====== LISTED ENTRIES
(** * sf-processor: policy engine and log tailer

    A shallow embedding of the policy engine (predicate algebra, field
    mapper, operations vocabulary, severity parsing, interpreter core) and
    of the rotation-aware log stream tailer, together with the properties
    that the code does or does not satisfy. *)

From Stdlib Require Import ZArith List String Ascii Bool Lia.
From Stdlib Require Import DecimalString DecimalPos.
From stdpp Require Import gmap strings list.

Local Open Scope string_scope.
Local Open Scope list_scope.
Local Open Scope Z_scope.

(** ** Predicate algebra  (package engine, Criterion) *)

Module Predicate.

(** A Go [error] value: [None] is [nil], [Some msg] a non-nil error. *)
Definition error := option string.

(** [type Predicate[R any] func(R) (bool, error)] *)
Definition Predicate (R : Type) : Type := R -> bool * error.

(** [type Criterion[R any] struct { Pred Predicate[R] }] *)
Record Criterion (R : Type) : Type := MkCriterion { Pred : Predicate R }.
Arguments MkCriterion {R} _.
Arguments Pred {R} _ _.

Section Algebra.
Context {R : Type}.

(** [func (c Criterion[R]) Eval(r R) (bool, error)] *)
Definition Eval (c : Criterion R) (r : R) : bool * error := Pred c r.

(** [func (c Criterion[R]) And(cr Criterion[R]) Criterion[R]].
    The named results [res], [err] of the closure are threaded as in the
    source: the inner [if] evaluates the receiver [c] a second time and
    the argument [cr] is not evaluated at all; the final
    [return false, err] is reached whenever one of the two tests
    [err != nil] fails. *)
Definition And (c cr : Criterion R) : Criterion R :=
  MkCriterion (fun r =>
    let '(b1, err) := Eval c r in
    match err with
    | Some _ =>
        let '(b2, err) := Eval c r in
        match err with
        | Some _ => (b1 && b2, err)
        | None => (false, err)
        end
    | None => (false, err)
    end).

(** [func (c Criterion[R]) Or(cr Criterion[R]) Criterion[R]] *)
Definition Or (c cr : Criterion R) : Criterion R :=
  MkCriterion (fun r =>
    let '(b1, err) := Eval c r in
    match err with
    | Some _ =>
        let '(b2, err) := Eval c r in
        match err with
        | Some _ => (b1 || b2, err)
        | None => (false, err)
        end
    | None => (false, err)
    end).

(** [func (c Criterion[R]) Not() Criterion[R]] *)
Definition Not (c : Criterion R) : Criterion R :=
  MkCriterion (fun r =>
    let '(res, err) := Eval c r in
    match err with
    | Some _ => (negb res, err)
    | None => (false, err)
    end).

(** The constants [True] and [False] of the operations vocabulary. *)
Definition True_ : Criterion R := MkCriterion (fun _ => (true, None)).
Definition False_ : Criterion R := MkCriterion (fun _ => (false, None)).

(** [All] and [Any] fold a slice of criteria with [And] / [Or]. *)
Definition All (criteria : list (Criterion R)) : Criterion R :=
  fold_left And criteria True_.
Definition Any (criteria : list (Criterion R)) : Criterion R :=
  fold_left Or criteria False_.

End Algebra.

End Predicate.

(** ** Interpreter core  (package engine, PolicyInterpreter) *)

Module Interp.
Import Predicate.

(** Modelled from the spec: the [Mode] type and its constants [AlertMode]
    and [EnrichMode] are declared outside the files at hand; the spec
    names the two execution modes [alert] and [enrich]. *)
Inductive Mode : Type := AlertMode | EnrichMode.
============
■ WHAT YOU SHOULD DO: When copying the data above, please keep exactly the lines from its first line through the line with "mapper, operations vocabulary, severity", both ends included, and drop the rest.

■ SOLUTION TO THIS EXERCISE:
(** * sf-processor: policy engine and log tailer

    A shallow embedding of the policy engine (predicate algebra, field
    mapper, operations vocabulary, severity parsing, interpreter core) and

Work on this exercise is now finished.